**TASK TO CARRY OUT:**
Of the entries below, return exactly those lines that fall between the one containing "(** The list" and the one containing "apply andb_prop in Hc. destruct Hc as [Hc H4].", the two end lines included.

(EXCERPTED RECORDS begins)

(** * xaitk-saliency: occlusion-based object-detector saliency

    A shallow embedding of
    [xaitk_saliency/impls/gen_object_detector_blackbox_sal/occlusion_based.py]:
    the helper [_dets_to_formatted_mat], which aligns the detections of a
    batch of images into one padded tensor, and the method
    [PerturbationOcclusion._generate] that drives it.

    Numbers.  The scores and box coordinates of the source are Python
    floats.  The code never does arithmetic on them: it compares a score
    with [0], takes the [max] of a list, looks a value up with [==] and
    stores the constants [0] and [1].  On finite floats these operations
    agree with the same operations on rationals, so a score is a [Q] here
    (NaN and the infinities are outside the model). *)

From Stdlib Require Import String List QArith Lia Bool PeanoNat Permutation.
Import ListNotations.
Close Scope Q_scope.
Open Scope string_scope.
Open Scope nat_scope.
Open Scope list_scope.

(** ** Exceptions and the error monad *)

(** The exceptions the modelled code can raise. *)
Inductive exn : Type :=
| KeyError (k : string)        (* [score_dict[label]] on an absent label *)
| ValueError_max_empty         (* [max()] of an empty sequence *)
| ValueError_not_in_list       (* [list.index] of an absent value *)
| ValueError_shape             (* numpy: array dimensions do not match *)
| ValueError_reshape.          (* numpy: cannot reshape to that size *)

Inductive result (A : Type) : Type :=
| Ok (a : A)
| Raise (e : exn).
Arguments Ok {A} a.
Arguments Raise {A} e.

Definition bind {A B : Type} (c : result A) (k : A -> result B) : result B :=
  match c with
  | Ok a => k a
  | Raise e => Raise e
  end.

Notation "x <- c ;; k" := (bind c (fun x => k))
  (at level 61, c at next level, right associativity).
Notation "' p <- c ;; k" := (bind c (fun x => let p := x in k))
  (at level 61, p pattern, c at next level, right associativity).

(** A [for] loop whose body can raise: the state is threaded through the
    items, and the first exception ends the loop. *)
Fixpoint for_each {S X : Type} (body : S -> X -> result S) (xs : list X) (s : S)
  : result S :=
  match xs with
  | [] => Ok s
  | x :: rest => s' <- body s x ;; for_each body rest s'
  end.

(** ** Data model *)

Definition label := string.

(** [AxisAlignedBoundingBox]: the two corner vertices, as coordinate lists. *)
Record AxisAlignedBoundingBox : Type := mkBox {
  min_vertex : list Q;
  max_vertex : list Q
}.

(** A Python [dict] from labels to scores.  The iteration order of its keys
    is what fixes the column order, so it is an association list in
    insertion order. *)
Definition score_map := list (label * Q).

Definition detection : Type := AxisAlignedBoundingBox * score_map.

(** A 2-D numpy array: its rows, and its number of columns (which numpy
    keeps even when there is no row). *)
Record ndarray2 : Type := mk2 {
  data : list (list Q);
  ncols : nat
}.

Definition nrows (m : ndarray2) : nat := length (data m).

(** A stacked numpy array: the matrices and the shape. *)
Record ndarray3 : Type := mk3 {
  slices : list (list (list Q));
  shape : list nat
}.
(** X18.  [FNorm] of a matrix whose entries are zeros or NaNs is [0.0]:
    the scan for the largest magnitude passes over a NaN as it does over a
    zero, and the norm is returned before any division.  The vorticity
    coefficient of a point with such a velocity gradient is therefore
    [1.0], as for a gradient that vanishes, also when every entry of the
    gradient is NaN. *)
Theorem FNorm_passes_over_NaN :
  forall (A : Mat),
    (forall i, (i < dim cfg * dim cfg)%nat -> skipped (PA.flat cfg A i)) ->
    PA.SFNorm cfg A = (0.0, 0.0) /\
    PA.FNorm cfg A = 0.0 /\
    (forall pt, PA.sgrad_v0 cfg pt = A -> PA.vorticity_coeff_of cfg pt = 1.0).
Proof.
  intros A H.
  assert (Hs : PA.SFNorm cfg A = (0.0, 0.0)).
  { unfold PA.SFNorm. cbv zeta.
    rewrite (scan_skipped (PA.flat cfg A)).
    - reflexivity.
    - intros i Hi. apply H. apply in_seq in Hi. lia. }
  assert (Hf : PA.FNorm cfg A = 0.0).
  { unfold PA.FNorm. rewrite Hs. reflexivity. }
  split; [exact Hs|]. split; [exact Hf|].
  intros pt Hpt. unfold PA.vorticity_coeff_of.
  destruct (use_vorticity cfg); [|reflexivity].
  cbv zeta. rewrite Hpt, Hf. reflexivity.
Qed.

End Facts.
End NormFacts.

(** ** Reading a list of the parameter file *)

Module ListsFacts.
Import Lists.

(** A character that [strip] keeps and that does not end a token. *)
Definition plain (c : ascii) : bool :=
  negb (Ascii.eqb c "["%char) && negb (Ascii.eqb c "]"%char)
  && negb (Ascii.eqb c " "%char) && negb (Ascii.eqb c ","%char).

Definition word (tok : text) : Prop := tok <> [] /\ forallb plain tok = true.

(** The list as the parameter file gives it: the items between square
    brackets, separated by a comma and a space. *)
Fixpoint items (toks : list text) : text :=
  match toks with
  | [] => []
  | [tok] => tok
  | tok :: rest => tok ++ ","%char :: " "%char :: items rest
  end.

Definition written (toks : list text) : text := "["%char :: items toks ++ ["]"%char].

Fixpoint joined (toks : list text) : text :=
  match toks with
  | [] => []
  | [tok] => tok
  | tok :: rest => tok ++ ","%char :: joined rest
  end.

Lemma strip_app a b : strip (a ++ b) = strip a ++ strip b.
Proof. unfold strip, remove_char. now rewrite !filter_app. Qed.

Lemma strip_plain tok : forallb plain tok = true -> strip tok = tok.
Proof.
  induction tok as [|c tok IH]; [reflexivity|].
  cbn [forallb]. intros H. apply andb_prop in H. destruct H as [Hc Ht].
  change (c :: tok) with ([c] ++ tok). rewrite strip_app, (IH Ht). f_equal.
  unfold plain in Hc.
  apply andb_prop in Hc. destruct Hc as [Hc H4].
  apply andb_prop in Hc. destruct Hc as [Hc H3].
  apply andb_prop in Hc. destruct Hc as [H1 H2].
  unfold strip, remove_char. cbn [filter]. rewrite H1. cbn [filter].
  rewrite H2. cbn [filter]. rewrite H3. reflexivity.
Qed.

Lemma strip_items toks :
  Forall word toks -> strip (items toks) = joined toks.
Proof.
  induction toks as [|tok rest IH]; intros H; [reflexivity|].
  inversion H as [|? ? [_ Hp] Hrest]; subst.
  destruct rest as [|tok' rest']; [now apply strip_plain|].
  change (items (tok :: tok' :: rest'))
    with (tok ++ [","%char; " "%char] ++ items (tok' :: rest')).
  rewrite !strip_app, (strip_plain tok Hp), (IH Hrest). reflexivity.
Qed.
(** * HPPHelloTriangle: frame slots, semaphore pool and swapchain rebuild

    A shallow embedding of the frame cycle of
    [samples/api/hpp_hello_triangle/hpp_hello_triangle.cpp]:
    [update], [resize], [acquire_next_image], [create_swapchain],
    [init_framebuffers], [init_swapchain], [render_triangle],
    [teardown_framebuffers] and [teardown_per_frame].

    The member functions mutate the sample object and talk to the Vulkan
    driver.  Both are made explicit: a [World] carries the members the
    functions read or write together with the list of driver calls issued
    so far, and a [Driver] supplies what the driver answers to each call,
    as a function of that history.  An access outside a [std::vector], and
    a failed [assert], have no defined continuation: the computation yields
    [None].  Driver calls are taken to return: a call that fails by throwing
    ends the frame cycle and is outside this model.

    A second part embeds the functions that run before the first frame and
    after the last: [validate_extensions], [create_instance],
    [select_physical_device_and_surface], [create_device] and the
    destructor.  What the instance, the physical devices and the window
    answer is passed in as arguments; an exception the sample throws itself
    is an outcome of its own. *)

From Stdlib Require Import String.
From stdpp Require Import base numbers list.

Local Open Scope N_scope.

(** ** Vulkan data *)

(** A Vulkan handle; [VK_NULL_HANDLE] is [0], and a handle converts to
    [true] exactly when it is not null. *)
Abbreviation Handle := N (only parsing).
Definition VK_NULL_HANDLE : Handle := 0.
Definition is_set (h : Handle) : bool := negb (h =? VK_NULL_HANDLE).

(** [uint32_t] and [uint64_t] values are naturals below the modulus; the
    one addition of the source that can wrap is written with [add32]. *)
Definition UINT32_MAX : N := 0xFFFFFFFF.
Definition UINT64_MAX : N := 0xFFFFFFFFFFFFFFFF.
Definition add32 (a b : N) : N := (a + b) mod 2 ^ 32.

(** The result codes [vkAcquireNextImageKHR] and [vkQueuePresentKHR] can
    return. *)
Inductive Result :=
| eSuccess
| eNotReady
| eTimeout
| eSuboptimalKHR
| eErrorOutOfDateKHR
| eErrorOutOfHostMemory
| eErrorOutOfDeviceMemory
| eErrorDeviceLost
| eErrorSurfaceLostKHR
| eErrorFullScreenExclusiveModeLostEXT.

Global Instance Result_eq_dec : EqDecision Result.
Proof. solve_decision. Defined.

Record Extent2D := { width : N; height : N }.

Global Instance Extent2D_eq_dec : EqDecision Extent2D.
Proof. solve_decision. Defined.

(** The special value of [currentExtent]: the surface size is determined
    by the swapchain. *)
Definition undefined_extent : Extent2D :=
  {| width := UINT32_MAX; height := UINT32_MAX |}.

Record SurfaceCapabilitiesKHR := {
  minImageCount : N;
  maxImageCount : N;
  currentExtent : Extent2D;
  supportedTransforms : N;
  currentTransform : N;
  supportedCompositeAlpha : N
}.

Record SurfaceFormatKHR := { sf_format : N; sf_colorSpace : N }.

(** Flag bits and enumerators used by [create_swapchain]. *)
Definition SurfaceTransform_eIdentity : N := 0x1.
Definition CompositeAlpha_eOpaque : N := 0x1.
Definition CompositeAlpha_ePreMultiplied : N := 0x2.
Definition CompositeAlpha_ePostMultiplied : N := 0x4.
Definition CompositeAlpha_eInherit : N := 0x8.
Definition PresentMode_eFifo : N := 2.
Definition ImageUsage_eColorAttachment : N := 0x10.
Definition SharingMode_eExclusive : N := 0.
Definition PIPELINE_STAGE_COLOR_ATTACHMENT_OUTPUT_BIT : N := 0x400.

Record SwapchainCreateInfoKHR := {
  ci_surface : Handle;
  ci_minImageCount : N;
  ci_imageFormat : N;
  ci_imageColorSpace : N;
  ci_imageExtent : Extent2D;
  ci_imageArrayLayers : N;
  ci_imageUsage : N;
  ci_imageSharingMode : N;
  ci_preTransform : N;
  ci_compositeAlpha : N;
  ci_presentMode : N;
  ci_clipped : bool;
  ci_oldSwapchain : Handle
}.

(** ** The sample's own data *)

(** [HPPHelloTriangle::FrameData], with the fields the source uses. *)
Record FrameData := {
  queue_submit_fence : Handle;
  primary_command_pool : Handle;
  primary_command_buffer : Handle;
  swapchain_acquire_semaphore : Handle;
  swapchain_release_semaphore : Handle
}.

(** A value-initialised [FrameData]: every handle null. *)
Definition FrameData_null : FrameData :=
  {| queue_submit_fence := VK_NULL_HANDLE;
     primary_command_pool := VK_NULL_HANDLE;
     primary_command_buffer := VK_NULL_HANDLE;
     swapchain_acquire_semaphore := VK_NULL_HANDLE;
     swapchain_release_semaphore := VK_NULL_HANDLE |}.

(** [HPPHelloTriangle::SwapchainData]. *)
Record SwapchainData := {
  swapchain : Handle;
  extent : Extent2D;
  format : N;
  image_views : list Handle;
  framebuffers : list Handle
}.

(EXCERPTED RECORDS ends)

**SOLUTION FOR THIS PROBLEM:**
(** The list as the parameter file gives it: the items between square
    brackets, separated by a comma and a space. *)
Fixpoint items (toks : list text) : text :=
  match toks with
  | [] => []
  | [tok] => tok
  | tok :: rest => tok ++ ","%char :: " "%char :: items rest
  end.

Definition written (toks : list text) : text := "["%char :: items toks ++ ["]"%char].

Fixpoint joined (toks : list text) : text :=
  match toks with
  | [] => []
  | [tok] => tok
  | tok :: rest => tok ++ ","%char :: joined rest
  end.

Lemma strip_app a b : strip (a ++ b) = strip a ++ strip b.
Proof. unfold strip, remove_char. now rewrite !filter_app. Qed.

Lemma strip_plain tok : forallb plain tok = true -> strip tok = tok.
Proof.
  induction tok as [|c tok IH]; [reflexivity|].
  cbn [forallb]. intros H. apply andb_prop in H. destruct H as [Hc Ht].
  change (c :: tok) with ([c] ++ tok). rewrite strip_app, (IH Ht). f_equal.
  unfold plain in Hc.
  apply andb_prop in Hc. destruct Hc as [Hc H4].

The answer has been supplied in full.